Doris Lessing (Photo Credit: Roger Mayne) |
Doris Lessing on writing, books, education, life:
You can only learn to be a better writer by actually writing. I don't know much about creative writing programs. But they're not telling the truth if they don't teach, one, that writing is hard work and, two, that you have to give up a great deal of life, your personal life, to be a writer. (The New York Times, April 1984)
I do not think writers ought ever to sit down and think they must write about some cause, or theme... If they write about their own experiences, something true is going to emerge (All Things Considered NPR, October 2007)
There are no laws for the novel. There never have been, nor can there ever (Writers on Writing, 1986)

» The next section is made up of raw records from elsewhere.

(** Lines 142-151: one book entry. *)
Definition export_book (data : val) (book : val) : DbM R unit :=
  lst <- py_getitem data "books" ;;
  t <- get_attr book "title" ;;
  a <- fk_get book (mkField "author" (FForeignKey MAuthor) false) ;;
  an <- get_attr a "name" ;;
  pd <- get_attr book "publication_date" ;;
  pds <- py_isoformat pd ;;
  g <- get_attr book "genre" ;;
  isbn <- get_attr book "isbn" ;;
  pages <- get_attr book "pages" ;;
  pr <- get_attr book "price" ;;
  prf <- py_float_call pr ;;
  d <- py_alloc (ODict [("title", t); ("author", an); ("publication_date", pds); ("genre", g);
                        ("isbn", isbn); ("pages", pages); ("price", prf)]) ;;
  py_append lst (VRef d).

(** Lines 154-162: one publisher entry. *)
Definition export_publisher (data : val) (publisher : val) : DbM R unit :=
  nm <- get_attr publisher "name" ;;
  ad <- get_attr publisher "address" ;;
  web <- get_attr publisher "website" ;;
  em <- get_attr publisher "contact_email" ;;
  rb <- related_books publisher ;;
  bks <- py_list rb ;;
  titles <- pm_map (fun b => get_attr b "title") bks ;;
  tl <- py_alloc (OList titles) ;;
  pdict <- py_alloc (ODict [("name", nm); ("address", ad); ("website", web); ("contact_email", em);
                            ("books", VRef tl)]) ;;
  lst <- py_getitem data "publishers" ;;
  py_append lst (VRef pdict).

(** [export_from_database(filename)], lines 124-167 *)
Definition export_from_database (filename : string) : DbM R (Z * Z * Z) :=
  la <- py_alloc (OList []) ;;
  lb <- py_alloc (OList []) ;;
  lp <- py_alloc (OList []) ;;
  data <- py_alloc (ODict [("authors", VRef la); ("books", VRef lb); ("publishers", VRef lp)]) ;;
  aq <- objects_all MAuthor ;; authors <- py_list aq ;;
  pm_iter (export_author (VRef data)) authors ;;
  bq <- objects_all MBook ;; books <- py_list bq ;;
  pm_iter (export_book (VRef data)) books ;;
  pq <- objects_all MPublisher ;; publishers <- py_list pq ;;
  pm_iter (export_publisher (VRef data)) publishers ;;
  write_json filename (VRef data) ;;
  na <- (x <- py_getitem (VRef data) "authors" ;; py_len x) ;;
  nb <- (x <- py_getitem (VRef data) "books" ;; py_len x) ;;
  np <- (x <- py_getitem (VRef data) "publishers" ;; py_len x) ;;
  pm_ret (na, nb, np).

End Exporter.

(** ** The document the exporter writes

    [export_doc d] is the document of lines 127-162 computed from the
    database alone: the rows of each table in key order, the columns the
    loops read, a book's author by the name of its row, each publisher's
    related books by title. *)

(** The value of column [c] of a row. *)
Definition col (c : string) (r : row) : val := default VNone (assoc_lookup c r).

Definition date_text (v : val) : val := match v with VDate d => VStr (isoformat d) | _ => VNone end.

Definition float_of (v : val) : val := match py_float v with inr f => VFloat f | inl _ => VNone end.

Definition author_doc (r : row) : jv :=
  JObj [("name", JAtom (col "name" r)); ("birth_date", JAtom (date_text (col "birth_date" r)));
        ("country", JAtom (col "country" r)); ("biography", JAtom (col "biography" r))].

Definition author_name (d : db) (r : row) : val :=
  match col "author_id" r with
  | VInt a => match t_rows (db_authors d) !! a with Some ra => col "name" ra | None => VNone end
  | _ => VNone
  end.

Definition book_doc (d : db) (r : row) : jv :=
  JObj [("title", JAtom (col "title" r)); ("author", JAtom (author_name d r));
        ("publication_date", JAtom (date_text (col "publication_date" r))); ("genre", JAtom (col "genre" r));
        ("isbn", JAtom (col "isbn" r)); ("pages", JAtom (col "pages" r));
        ("price", JAtom (float_of (col "price" r)))].

Definition related_rows (d : db) (p : Z) : list (Z * row) :=
  filter (fun kr => (p, kr.1) ∈ db_pub_books d) (rows_in_order (db_books d)).

Definition publisher_doc (d : db) (kr : Z * row) : jv :=
  JObj [("name", JAtom (col "name" kr.2)); ("address", JAtom (col "address" kr.2));
        ("website", JAtom (col "website" kr.2)); ("contact_email", JAtom (col "contact_email" kr.2));
        ("books", JArr ((fun kb => JAtom (col "title" kb.2)) <$> related_rows d kr.1))].

Definition export_doc (d : db) : jv :=
  JObj [("authors", JArr ((fun kr => author_doc kr.2) <$> rows_in_order (db_authors d)));
        ("books", JArr ((fun kr => book_doc d kr.2) <$> rows_in_order (db_books d)));
        ("publishers", JArr (publisher_doc d <$> rows_in_order (db_publishers d)))].

(** What the export needs of the stored rows: the columns it reads are
    there, dates are dates, the price converts to a float and every value
    written is one [json] encodes (an int of at most 4300 digits, a str,
    ...).  Rows stored through the model's fields have the right types;
    a char column is stored as given, so its value must be encodable. *)
Definition col_ok (c : string) (r : row) : Prop :=
  exists v s, assoc_lookup c r = Some v /\ scalar v = Some (inr s).

Definition date_ok (c : string) (r : row) : Prop := exists dt, assoc_lookup c r = Some (VDate dt).

Definition price_ok (r : row) : Prop := exists v f, assoc_lookup "price" r = Some v /\ py_float v = inr f.

Definition author_row_ok (r : row) : Prop :=
  col_ok "name" r /\ date_ok "birth_date" r /\ col_ok "country" r /\ col_ok "biography" r.

Definition book_row_ok (r : row) : Prop :=
  col_ok "title" r /\ date_ok "publication_date" r /\ col_ok "genre" r /\ col_ok "isbn" r /\
  col_ok "pages" r /\ price_ok r.

Definition publisher_row_ok (r : row) : Prop :=
  col_ok "name" r /\ col_ok "address" r /\ col_ok "website" r /\ col_ok "contact_email" r.

Definition export_ok (d : db) : Prop :=
  map_Forall (fun _ => author_row_ok) (t_rows (db_authors d)) /\
  map_Forall (fun _ => book_row_ok) (t_rows (db_books d)) /\
  map_Forall (fun _ => publisher_row_ok) (t_rows (db_publishers d)).

(** ** Reading the columns of a loaded instance *)

Section Reads.
Context `{RandomSource R}.
Implicit Types (w : world (env R)).

Lemma col_lookup c r v : assoc_lookup c r = Some v -> col c r = v.
Proof. unfold col. by intros ->. Qed.

Lemma py_isoformat_run dt w : py_isoformat (VDate dt) w = (inr (VStr (isoformat dt)), w).
Proof. reflexivity. Qed.

Lemma py_float_call_col r w : price_ok r -> py_float_call (col "price" r) w = (inr (float_of (col "price" r)), w).
Proof.
  intros (v & f & Hv & Hf). rewrite (col_lookup _ _ _ Hv). unfold py_float_call, float_of. rewrite Hf. reflexivity.
Qed.

Lemma get_attr_col l cls k r c w :
  heap_get (w_heap w) l = Some (OInst cls (("id", VInt k) :: r)) -> String.eqb c "id" = false ->
  is_Some (assoc_lookup c r) -> get_attr (VRef l) c w = (inr (col c r), w).
Proof.
  intros Hl Hc [v Hv]. replace (col c r) with v by (unfold col; by rewrite Hv).
  apply (get_attr_run l cls _ c v w Hl). simpl. by rewrite Hc.
Qed.
End Reads.

Lemma col_ok_some c r : col_ok c r -> is_Some (assoc_lookup c r).
Proof. intros (v & s & Hv & _). by exists v. Qed.

Lemma date_ok_some c r : date_ok c r -> is_Some (assoc_lookup c r).
Proof. intros [dt Hdt]. by eexists. Qed.

Lemma repr_col h L c r : col_ok c r -> repr h L (col c r) (JAtom (col c r)).
Proof. intros (v & s & Hv & Hs). rewrite (col_lookup _ _ _ Hv). by econstructor. Qed.

Lemma repr_str h L s : repr h L (VStr s) (JAtom (VStr s)).
Proof. by econstructor. Qed.

Lemma repr_float_of h L r : price_ok r -> repr h L (float_of (col "price" r)) (JAtom (float_of (col "price" r))).
Proof. intros (v & f & Hv & Hf). rewrite (col_lookup _ _ _ Hv). unfold float_of. rewrite Hf. by econstructor. Qed.

Lemma date_text_col c r dt : assoc_lookup c r = Some (VDate dt) -> date_text (col c r) = VStr (isoformat dt).
Proof. intros Hdt. by rewrite (col_lookup _ _ _ Hdt). Qed.

Create HintDb export discriminated.
#[export] Hint Resolve repr_col repr_str repr_float_of col_ok_some date_ok_some : export.

(** The entries of a dict object against those of a document object. *)
Ltac doc_entries :=
  repeat (apply Forall2_cons_2; [split; [reflexivity|solve [eauto with export]]|]); apply Forall2_nil_2.

(** ** One iteration of each loop *)

(** The dict [data] of line 127. *)
Definition data_obj (la lb lp : loc) : obj :=
  ODict [("authors", VRef la); ("books", VRef lb); ("publishers", VRef lp)].

Section Steps.
Context `{RandomSource R}.
Variables (D la lb lp : loc).
Let M0 : gset loc := {[D; la; lb; lp]}.

(** A new dict at the next location, appended to the list [lst]: the
    heap extends the old one outside [lst], and the dict is a stable
    document if its entries are documents with locations [F0] of the old
    heap outside [M0]. *)
Lemma alloc_append_stable hc lst xs kvs jkvs F0 :
  heap_wf hc -> heap_get hc lst = Some (OList xs) -> M0 ⊆ dom (hmap hc) -> lst ∈ M0 ->
  F0 ⊆ dom (hmap hc) -> F0 ## M0 ->
  Forall2 (fun kv jkv => kv.1 = jkv.1 /\ repr hc F0 kv.2 jkv.2) kvs jkvs ->
  let hc' := heap_set (with_obj hc (hnext hc) (ODict kvs)) lst (OList (xs ++ [VRef (hnext hc)])) in
  heap_ext {[lst]} hc hc' /\ heap_get hc' lst = Some (OList (xs ++ [VRef (hnext hc)])) /\
  stable M0 hc' (VRef (hnext hc)) (JObj jkvs).
Proof.
  intros Hwf Hl HM Hlst HF0 HF0d HF hc'.
  pose proof (heap_wf_next_notin hc (dom (hmap hc)) Hwf ltac:(done)) as Ha.
  assert (Hne : lst <> hnext hc) by set_solver.
  assert (Hext : heap_ext {[lst]} hc hc').
  { eapply heap_ext_trans; [by apply heap_ext_alloc|].
    eapply heap_ext_set; [by apply heap_wf_with_obj|set_solver|]. rewrite heap_get_with_obj_ne by done. exact Hl. }
  assert (Hget : heap_get hc' (hnext hc) = Some (ODict kvs)).
  { unfold hc'. rewrite heap_get_set_ne by done. apply heap_get_with_obj_eq. }
  split_and!; [done|apply heap_get_set_eq|]. exists ({[hnext hc]} ∪ F0). split_and!.
  - apply (repr_obj _ _ (hnext hc) kvs); [done|set_solver|].
    eapply Forall2_impl; [exact HF|]. intros kv jkv [Hk Hr]. split; [done|].
    apply (repr_weaken hc hc' F0); [done|set_solver|]. intros l o Hl' Ho. apply (proj2 Hext); [set_solver|done].
  - pose proof (heap_ext_dom _ _ _ Hext). apply union_subseteq; split; [|set_solver].
    apply singleton_subseteq_l, elem_of_dom. by eexists.
  - pose proof (heap_wf_next_notin hc M0 Hwf HM). set_solver.
Qed.
(** Lines 133-139 on an author instance loaded from a row: the author's
    entry is appended to [data['authors']]. *)
Lemma export_author_step hc (e : env R) xs v kr :
  heap_wf hc -> heap_get hc D = Some (data_obj la lb lp) -> heap_get hc la = Some (OList xs) ->
  M0 ⊆ dom (hmap hc) -> inst_at hc MAuthor v kr -> author_row_ok kr.2 ->
  exists hc' x, export_author (VRef D) v (mkWorld hc e) = (inr tt, mkWorld hc' e) /\
    heap_ext {[la]} hc hc' /\ heap_get hc' la = Some (OList (xs ++ [x])) /\ stable M0 hc' x (author_doc kr.2).
Proof.
  intros Hwf HD Hla HM (i & -> & Hi) (Hn & [dt Hdt] & Hc & Hb).
  assert (HF : Forall2 (fun kv jkv => kv.1 = jkv.1 /\ repr hc ∅ kv.2 jkv.2)
    [("name", col "name" kr.2); ("birth_date", VStr (isoformat dt)); ("country", col "country" kr.2);
     ("biography", col "biography" kr.2)]
    [("name", JAtom (col "name" kr.2)); ("birth_date", JAtom (date_text (col "birth_date" kr.2)));
     ("country", JAtom (col "country" kr.2)); ("biography", JAtom (col "biography" kr.2))]).
  { rewrite (date_text_col _ _ _ Hdt). doc_entries. }
  destruct (alloc_append_stable hc la xs _ _ ∅ Hwf Hla HM ltac:(set_solver) ltac:(set_solver) ltac:(set_solver) HF)
    as (Hext & Hl' & Hst).
  eexists _, _. split_and!; [|exact Hext|exact Hl'|exact Hst].
  set (w := mkWorld hc e). unfold export_author.
  pm_step (py_getitem_dict "authors" D _ (VRef la) w HD eq_refl).
  pm_step (get_attr_col i _ _ _ "name" w Hi eq_refl ltac:(eauto with export)).
  pm_step (get_attr_col i _ _ _ "birth_date" w Hi eq_refl ltac:(eauto with export)).
  rewrite (col_lookup _ _ _ Hdt). pm_step (py_isoformat_run dt w).
  pm_step (get_attr_col i _ _ _ "country" w Hi eq_refl ltac:(eauto with export)).
  pm_step (get_attr_col i _ _ _ "biography" w Hi eq_refl ltac:(eauto with export)).
  unfold w. rewrite pm_bind_run, py_alloc_run. cbv beta iota.
  apply py_append_run. by apply heap_get_alloc_old.
Qed.
Lemma author_name_eq d r a ra :
  assoc_lookup "author_id" r = Some (VInt a) -> t_rows (db_authors d) !! a = Some ra ->
  author_name d r = col "name" ra.
Proof. intros Ha Hra. unfold author_name. by rewrite (col_lookup _ _ _ Ha), Hra. Qed.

Ideally, what should be said to every child, repeatedly, throughout his or her school life is something like this: "You are in the process of being indoctrinated. We have not yet evolved a system of education that is not a system of indoctrination. We are sorry, but it is the best we can do. What you are being taught here is an amalgam of current prejudice and the choices of this particular culture. The slightest look at history will show how impermanent these must be. You are being taught by people who have been able to accommodate themselves to a regime of thought laid down by their predecessors. It is a self-perpetuating system. Those of you who are more robust and individual than others will be encouraged to leave and find ways of educating yourself — educating your own judgements. Those that stay must remember, always, and all the time, that they are being moulded and patterned to fit into the narrow and particular needs of this particular society." (Golden Notebook, 1971 Edition)
You should write, first of all, to please yourself. You shouldn't care a damn about anybody else at all. But writing can't be a way of life - the important part of writing is living. You have to live in such a way that your writing emerges from it. (A Small, Personal Voice, 1975)
The storyteller is deep inside every one of us. The story-maker is always with us. Let us suppose our world is ravaged by war, by the horrors that we all of us easily imagine. Let us suppose floods wash through our cities, the seas rise. But the storyteller will be there, for it is our imaginations which shape us, keep us, create us -- for good and for ill. It is our stories that will recreate us, when we are torn, hurt, even destroyed. It is the storyteller, the dream-maker, the myth-maker, that is our phoenix, that represents us at our best, and at our most creative. That poor girl trudging through the dust, dreaming of an education for her children, do we think that we are better than she is - we, stuffed full of food, our cupboards full of clothes, stifling in our superfluities? I think it is that girl, and the women who were talking about books and an education when they had not eaten for three days, that may yet define us. (Nobel Prize Acceptance Speech, December 2007)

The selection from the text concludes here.